Assignment: Set down exactly, from the records below, the line with "(z, Some page)" through the line with "(** No pageblock", and nothing else.
Content starts
(* ===== verification/Timerqueue.v ===== *)
(** * Timer queues

    src/timerqueue/src/timerqueue.c and src/include/linux/timerqueue.h: timers
    ordered by expiry in a red-black tree with the first one cached. The queue
    refines a list of timers sorted by expiry, first come first served among
    timers that expire together. *)

From stdpp Require Import base numbers list option sets sorting.
From Stdlib Require Import ZArith Lia.
From S2P Require Import Prelude Rbtree RbtreeSpec RbtreeHeap RbtreeInsert RbtreeUnlink RbtreeWalk.

Open Scope Z_scope.

Module Timerqueue.
Import Rbtree RbtreeSpec RbtreeHeap RbtreeInsert RbtreeUnlink RbtreeWalk.

(** The head, and the [expires] fields of the timers by address of their tree
    node. *)
Record timerqueue := MkQueue { tq_head : rb_root_cached; expires : Z → Z }.

(** [*p] for a link [p]: the child pointer of [parent] on side [d], or the root
    pointer when [parent] is NULL. *)
Definition deref (h : heap) (parent : Z) (d : side) : outcome Z :=
  if parent =? 0 then Ok (root h) else pn ← load h parent; Ok (child d pn).

(** The loop of [timerqueue_add]; returns [parent], [p] and [leftmost]. *)
Fixpoint add_search (fuel : nat) (q : timerqueue) (node parent : Z) (d : side) (leftmost : bool) : outcome (Z * side * bool) :=
  match fuel with
  | O => Fuel
  | S fuel =>
      p ← deref (rb_root (tq_head q)) parent d;
      if p =? 0 then Ok (parent, d, leftmost)
      else if expires q node <? expires q p then add_search fuel q node p L leftmost
      else add_search fuel q node p R false
  end.
(** The merging loop of [__free_one_page]; [n] is [max_order - 1 - order], the
    number of iterations left. *)
Fixpoint coalesce_loop (n : nat) (capc : option nat) (migratetype : Z) (z : zone) (pfn : Z) (order : nat) (buddy_pfn : Z)
  : outcome (zone * merge_result) :=
  match n with
  | O => Ok (z, Done pfn order buddy_pfn)
  | S n =>
      if compaction_capture capc order migratetype
      then Ok (__mod_zone_freepage_state z (- bsize order), Captured pfn)
      else
        let buddy_pfn := __find_buddy_pfn pfn order in
        b ← page_is_buddy z pfn buddy_pfn order;
        if negb b then Ok (z, Done pfn order buddy_pfn)
        else
          z ← (if page_is_guard (pages z buddy_pfn) then Ok (clear_page_guard z buddy_pfn order)
               else del_page_from_free_list buddy_pfn z order);
          coalesce_loop n capc migratetype z (Z.land buddy_pfn pfn) (S order) buddy_pfn
  end.

(** [__free_one_page]. [max_order] is [min(MAX_ORDER, pageblock_order + 1)],
    which is [MAX_ORDER] here, so the part under [max_order < MAX_ORDER] is not
    reached. [buddy_pfn] is read only when the loop has set it. The result has
    the page handed to the capture control, if any. *)
Definition __free_one_page (z : zone) (pfn : Z) (order : nat) (migratetype : Z) (capc : option nat)
  : outcome (zone * option Z) :=
  if negb (initialized z) then Panic
  else if negb (Z.land (pg_flags (pages z pfn)) PAGE_FLAGS_CHECK_AT_PREP =? 0) then Panic
  else if migratetype =? -1 then Panic
  else
    let z := __mod_zone_freepage_state z (bsize order) in
    if negb (Z.land pfn (bsize order - 1) =? 0) then Panic
    else if bad_range z pfn then Panic
    else
      let max_order := Nat.min MAX_ORDER (pageblock_order + 1) in
      '(z, r) ← coalesce_loop (max_order - 1 - order)%nat capc migratetype z pfn order 0;
      match r with
      | Captured page => Ok (z, Some page)
      | Done pfn order buddy_pfn =>
          z ← set_page_order z pfn order;
          to_tail ← buddy_merge_likely z pfn buddy_pfn order;
          let z := if (to_tail : bool) then add_to_free_list_tail pfn z order migratetype
                   else add_to_free_list pfn z order migratetype in
          Ok (z, None)
      end.

(** No pageblock is isolated: the type the caller read is kept. *)
Definition free_one_page (z : zone) (pfn : Z) (order : nat) (migratetype : Z) (capc : option nat) : outcome (zone * option Z) :=
  __free_one_page z pfn order migratetype capc.

(** ** Allocating *)

(** [n] is [high - low]. *)
Fixpoint expand_loop (n : nat) (z : zone) (pfn : Z) (low : nat) (migratetype : Z) : outcome zone :=
  match n with
  | O => Ok z
  | S n =>
      let high := (low + n)%nat in
      let buddy := pfn + bsize high in
      if bad_range z buddy then Panic
      else
        match set_page_guard z buddy high with
        | Some z => expand_loop n z pfn low migratetype
        | None =>
            z ← set_page_order (add_to_free_list buddy z high migratetype) buddy high;
            expand_loop n z pfn low migratetype
        end
  end.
Content ends
Result:
      | Captured page => Ok (z, Some page)
      | Done pfn order buddy_pfn =>
          z ← set_page_order z pfn order;
          to_tail ← buddy_merge_likely z pfn buddy_pfn order;
          let z := if (to_tail : bool) then add_to_free_list_tail pfn z order migratetype
                   else add_to_free_list pfn z order migratetype in
          Ok (z, None)
      end.

(** No pageblock is isolated: the type the caller read is kept. *)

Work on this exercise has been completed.